(What the exercise asks) In the data, find the word "BalanceFacts" and copy out every line that has it.

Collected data
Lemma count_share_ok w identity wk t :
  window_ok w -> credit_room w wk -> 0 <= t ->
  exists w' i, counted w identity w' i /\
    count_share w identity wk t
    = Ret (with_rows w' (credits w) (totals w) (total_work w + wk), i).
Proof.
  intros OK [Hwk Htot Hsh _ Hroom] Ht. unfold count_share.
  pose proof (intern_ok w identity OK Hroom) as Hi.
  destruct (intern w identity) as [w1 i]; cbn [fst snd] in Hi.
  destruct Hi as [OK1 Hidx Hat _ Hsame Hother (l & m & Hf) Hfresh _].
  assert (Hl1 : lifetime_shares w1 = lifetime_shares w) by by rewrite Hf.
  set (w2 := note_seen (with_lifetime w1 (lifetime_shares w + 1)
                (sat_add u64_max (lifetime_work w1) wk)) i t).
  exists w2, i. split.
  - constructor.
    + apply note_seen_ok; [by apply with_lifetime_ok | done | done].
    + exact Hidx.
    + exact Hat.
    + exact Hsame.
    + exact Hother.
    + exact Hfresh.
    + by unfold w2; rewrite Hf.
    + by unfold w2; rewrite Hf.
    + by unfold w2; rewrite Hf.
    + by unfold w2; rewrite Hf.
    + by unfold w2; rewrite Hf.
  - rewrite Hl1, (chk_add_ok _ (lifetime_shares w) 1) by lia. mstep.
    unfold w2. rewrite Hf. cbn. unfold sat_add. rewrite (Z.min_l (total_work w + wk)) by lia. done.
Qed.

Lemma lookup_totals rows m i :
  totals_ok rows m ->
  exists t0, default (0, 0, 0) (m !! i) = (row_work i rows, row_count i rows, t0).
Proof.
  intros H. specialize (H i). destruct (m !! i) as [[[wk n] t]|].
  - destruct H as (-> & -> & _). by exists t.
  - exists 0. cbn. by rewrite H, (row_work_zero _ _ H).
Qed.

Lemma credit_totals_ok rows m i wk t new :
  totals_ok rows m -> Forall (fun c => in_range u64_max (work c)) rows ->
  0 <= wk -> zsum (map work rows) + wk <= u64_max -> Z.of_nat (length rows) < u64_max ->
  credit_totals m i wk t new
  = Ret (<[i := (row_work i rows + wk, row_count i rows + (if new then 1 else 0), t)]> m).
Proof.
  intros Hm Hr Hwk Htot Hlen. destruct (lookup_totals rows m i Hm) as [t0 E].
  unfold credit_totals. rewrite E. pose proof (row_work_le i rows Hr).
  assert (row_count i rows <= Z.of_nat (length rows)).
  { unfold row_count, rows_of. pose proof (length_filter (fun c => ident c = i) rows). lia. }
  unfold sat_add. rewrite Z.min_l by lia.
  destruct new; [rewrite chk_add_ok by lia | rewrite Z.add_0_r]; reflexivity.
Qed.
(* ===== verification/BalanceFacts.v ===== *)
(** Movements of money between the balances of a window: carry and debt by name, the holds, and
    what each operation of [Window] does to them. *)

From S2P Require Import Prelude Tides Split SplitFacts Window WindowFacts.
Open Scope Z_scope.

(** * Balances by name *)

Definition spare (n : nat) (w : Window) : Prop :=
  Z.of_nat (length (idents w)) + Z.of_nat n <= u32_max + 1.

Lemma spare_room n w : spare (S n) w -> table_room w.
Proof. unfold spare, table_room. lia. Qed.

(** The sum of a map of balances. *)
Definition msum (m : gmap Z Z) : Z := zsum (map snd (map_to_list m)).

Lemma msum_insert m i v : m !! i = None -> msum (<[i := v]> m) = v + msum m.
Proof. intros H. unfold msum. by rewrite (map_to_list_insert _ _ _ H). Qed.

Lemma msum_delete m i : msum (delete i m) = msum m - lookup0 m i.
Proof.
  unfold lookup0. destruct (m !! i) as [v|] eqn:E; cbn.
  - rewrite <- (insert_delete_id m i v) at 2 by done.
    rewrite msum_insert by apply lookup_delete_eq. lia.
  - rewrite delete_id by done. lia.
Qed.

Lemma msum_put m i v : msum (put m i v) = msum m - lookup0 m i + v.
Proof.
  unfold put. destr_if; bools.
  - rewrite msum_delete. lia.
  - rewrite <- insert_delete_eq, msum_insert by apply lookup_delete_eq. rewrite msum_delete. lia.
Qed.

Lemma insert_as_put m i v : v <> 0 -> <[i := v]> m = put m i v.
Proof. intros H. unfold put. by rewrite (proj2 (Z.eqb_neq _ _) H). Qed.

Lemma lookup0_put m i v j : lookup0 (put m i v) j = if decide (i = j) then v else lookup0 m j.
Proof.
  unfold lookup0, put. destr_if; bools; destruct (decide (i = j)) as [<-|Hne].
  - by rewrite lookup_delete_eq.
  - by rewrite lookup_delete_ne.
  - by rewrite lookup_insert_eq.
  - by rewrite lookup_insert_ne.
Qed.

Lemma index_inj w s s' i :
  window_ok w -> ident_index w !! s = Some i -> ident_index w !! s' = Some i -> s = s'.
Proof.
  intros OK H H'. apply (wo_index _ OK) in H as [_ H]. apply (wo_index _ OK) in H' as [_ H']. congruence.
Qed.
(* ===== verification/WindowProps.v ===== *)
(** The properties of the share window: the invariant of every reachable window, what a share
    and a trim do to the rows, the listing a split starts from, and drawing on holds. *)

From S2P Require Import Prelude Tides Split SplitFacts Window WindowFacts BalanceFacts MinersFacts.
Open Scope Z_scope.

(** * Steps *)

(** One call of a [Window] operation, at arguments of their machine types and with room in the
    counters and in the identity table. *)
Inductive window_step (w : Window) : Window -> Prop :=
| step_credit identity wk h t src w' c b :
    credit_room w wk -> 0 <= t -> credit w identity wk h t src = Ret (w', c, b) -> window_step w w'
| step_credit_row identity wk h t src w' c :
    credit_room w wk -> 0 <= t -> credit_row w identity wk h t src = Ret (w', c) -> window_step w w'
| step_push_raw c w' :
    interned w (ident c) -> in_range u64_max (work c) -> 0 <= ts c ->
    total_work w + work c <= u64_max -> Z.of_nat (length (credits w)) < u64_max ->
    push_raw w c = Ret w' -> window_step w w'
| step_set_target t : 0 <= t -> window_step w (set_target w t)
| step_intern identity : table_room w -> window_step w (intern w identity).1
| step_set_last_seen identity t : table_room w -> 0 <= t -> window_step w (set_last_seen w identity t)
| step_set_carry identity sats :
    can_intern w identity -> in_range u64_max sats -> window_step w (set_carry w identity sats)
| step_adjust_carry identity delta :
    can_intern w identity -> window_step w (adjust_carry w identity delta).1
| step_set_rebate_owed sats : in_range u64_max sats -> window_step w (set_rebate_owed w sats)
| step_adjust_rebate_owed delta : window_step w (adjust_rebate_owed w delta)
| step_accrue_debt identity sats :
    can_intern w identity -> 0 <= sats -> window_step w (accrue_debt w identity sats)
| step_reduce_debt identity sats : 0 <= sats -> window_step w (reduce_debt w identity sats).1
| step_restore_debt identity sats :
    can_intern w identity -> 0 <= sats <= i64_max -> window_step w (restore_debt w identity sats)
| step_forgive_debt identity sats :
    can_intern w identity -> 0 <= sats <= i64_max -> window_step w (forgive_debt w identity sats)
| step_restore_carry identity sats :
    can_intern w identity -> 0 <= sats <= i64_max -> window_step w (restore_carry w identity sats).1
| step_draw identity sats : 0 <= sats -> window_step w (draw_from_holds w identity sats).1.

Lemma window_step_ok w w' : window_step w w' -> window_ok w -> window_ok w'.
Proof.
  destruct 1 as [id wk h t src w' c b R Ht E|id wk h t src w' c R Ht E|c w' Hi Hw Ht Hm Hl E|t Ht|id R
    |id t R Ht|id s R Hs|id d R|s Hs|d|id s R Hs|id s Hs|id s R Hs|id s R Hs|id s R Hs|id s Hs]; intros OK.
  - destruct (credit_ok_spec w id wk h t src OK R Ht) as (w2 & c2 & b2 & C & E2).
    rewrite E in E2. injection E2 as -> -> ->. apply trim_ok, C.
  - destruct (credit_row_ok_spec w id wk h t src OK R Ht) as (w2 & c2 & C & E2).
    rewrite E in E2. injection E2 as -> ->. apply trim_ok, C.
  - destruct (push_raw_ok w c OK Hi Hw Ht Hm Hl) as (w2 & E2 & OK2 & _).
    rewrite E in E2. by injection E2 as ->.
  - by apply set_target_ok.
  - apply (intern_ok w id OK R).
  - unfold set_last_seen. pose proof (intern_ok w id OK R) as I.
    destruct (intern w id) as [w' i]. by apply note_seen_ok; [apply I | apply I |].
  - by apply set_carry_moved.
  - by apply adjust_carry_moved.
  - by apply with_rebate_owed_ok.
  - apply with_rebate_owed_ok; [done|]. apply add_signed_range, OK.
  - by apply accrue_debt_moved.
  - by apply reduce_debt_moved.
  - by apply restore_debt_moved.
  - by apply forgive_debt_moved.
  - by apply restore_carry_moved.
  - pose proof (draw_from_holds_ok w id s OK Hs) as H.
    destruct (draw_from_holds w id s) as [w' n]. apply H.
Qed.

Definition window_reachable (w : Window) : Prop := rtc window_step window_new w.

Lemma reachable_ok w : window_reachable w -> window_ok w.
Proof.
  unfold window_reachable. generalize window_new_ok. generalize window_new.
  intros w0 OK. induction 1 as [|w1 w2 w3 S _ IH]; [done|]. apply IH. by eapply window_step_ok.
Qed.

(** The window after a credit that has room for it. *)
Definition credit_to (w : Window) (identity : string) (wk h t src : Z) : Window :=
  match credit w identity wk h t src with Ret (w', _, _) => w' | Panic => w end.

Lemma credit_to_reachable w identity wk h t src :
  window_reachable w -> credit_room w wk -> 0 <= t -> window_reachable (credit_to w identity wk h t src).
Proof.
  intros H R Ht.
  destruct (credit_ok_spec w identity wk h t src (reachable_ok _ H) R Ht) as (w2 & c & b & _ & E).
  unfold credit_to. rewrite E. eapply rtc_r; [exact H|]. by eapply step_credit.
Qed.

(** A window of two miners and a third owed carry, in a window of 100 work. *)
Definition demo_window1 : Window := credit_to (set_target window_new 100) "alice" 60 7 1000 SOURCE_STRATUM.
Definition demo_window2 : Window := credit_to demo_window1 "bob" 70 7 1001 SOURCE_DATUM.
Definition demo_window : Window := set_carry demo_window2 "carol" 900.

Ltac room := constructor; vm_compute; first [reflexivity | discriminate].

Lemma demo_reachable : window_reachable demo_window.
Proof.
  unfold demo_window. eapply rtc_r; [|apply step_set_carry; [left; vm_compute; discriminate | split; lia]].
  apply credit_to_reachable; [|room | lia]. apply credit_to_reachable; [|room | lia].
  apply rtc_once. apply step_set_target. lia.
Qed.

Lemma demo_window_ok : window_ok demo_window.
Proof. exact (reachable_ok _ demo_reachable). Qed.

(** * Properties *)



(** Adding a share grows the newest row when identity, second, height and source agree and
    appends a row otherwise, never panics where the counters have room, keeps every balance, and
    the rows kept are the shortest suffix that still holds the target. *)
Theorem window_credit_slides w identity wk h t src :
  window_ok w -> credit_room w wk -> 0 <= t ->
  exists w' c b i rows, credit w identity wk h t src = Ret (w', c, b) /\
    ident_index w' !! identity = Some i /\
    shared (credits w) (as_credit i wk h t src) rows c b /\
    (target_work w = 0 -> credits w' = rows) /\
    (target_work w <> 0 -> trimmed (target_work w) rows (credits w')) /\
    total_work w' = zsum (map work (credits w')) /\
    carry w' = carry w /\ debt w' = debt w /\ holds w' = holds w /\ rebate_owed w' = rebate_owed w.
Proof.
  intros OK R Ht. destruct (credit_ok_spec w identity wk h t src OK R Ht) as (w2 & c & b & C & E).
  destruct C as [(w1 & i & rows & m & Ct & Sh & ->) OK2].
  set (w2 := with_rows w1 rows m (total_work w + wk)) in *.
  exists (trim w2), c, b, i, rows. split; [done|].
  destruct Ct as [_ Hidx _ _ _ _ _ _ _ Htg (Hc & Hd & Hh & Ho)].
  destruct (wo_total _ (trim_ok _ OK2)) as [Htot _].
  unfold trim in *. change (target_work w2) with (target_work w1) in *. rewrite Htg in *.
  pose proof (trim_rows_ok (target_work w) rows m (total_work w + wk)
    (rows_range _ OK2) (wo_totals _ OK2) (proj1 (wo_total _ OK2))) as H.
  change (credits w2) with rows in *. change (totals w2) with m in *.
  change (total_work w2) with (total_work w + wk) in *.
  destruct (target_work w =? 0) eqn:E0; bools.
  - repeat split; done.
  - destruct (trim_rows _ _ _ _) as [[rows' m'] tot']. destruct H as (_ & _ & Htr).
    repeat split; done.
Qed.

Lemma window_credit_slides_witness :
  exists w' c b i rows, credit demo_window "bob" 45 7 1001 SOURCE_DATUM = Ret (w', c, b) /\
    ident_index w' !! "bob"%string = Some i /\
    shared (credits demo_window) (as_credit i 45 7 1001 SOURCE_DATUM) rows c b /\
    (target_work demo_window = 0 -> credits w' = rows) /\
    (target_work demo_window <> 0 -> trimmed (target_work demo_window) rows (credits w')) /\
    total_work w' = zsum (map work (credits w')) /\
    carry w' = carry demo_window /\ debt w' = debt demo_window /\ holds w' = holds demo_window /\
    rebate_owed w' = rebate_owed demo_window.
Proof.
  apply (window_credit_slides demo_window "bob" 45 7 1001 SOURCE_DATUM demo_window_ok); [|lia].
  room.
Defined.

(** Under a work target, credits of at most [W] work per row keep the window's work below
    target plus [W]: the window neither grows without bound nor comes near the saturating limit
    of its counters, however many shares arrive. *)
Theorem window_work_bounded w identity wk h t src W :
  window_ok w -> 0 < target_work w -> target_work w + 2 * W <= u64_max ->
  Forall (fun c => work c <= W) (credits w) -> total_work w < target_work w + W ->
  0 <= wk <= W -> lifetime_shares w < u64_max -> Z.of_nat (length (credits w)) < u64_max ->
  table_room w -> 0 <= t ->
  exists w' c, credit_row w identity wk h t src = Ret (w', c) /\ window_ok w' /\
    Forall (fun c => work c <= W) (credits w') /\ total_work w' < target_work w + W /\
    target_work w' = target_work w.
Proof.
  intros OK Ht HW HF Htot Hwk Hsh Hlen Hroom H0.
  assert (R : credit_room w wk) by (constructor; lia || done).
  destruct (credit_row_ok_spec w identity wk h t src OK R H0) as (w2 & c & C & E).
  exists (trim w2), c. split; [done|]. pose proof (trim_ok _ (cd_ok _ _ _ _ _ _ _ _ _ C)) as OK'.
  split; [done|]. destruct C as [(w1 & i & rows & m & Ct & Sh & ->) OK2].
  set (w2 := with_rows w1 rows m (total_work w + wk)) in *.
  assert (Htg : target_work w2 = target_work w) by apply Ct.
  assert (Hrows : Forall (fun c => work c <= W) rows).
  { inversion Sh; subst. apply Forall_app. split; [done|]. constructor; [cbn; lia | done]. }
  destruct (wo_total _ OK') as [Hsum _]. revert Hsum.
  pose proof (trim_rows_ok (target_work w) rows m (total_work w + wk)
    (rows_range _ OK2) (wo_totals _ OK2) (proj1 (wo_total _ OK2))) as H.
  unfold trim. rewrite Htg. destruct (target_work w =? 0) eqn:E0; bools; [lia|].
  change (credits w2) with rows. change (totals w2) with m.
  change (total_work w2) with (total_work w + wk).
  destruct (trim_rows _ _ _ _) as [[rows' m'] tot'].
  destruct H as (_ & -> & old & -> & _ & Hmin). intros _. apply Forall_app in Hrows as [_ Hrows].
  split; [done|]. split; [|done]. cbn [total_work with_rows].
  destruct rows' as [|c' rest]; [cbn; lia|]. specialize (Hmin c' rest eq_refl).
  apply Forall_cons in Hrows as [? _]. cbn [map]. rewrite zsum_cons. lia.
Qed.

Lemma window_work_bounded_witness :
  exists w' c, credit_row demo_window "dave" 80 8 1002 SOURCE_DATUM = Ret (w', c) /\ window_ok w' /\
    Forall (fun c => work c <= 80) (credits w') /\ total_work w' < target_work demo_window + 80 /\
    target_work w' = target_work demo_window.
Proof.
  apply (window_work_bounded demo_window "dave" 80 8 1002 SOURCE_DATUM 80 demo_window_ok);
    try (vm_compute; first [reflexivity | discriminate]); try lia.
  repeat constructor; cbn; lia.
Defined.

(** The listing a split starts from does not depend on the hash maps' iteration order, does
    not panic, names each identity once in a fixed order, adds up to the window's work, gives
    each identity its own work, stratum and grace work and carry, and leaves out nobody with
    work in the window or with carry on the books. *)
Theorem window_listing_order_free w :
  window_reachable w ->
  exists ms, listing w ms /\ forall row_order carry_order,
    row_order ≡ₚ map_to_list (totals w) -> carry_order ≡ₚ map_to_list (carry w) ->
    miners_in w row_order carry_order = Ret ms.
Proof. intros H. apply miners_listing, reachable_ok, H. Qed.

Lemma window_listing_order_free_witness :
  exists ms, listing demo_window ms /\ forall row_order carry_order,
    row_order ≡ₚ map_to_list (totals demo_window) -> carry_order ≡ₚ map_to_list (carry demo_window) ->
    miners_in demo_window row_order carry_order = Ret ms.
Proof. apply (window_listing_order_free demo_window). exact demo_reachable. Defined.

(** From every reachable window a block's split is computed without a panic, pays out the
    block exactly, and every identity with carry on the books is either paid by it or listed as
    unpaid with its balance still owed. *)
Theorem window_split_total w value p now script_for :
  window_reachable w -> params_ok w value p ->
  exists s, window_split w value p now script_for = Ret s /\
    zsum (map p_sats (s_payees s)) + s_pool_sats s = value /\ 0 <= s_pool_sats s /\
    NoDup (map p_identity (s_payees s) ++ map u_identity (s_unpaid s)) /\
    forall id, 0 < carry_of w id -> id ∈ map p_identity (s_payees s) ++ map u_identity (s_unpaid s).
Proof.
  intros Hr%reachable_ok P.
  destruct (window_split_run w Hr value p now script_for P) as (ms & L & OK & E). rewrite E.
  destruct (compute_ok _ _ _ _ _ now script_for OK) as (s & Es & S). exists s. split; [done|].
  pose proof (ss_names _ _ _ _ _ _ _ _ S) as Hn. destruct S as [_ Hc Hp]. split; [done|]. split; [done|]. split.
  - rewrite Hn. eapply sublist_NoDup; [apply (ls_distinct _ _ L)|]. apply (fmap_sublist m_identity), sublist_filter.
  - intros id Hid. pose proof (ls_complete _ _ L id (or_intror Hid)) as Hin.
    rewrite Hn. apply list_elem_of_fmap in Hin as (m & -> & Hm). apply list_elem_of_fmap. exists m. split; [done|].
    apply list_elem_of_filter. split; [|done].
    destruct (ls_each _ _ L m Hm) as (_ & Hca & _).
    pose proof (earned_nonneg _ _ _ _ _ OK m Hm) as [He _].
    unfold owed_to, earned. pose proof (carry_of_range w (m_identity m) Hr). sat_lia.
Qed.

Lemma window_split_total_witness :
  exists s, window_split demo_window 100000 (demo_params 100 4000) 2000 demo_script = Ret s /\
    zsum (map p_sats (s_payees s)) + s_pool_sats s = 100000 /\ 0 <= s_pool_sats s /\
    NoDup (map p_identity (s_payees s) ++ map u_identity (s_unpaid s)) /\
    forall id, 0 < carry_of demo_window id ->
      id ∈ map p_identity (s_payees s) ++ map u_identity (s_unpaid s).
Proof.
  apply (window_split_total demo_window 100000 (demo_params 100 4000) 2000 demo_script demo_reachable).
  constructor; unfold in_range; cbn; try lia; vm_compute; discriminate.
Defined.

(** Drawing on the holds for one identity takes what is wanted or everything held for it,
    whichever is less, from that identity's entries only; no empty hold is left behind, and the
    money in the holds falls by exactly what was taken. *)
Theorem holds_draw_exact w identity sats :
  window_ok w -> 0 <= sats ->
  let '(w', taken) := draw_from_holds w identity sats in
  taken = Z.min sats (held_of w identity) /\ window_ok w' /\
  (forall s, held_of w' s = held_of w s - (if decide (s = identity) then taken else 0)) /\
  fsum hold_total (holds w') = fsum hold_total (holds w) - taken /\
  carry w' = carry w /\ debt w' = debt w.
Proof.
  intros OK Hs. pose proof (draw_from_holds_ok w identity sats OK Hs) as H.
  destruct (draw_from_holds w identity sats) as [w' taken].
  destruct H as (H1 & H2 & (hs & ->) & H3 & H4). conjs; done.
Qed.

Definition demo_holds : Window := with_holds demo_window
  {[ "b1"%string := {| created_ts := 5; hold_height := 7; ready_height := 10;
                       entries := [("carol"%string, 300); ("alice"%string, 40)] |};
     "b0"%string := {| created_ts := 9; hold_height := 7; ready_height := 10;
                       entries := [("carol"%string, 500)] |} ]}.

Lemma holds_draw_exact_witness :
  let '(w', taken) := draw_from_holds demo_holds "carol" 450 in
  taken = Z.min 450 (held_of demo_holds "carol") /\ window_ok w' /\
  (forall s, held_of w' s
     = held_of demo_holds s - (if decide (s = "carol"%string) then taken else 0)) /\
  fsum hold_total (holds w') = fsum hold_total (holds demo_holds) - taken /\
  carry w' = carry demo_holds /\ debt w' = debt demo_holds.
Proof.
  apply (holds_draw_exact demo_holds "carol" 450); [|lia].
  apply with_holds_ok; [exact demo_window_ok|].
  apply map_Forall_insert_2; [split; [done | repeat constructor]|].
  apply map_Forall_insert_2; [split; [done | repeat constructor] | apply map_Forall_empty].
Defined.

(Output below)
(* ===== verification/BalanceFacts.v ===== *)
From S2P Require Import Prelude Tides Split SplitFacts Window WindowFacts BalanceFacts MinersFacts.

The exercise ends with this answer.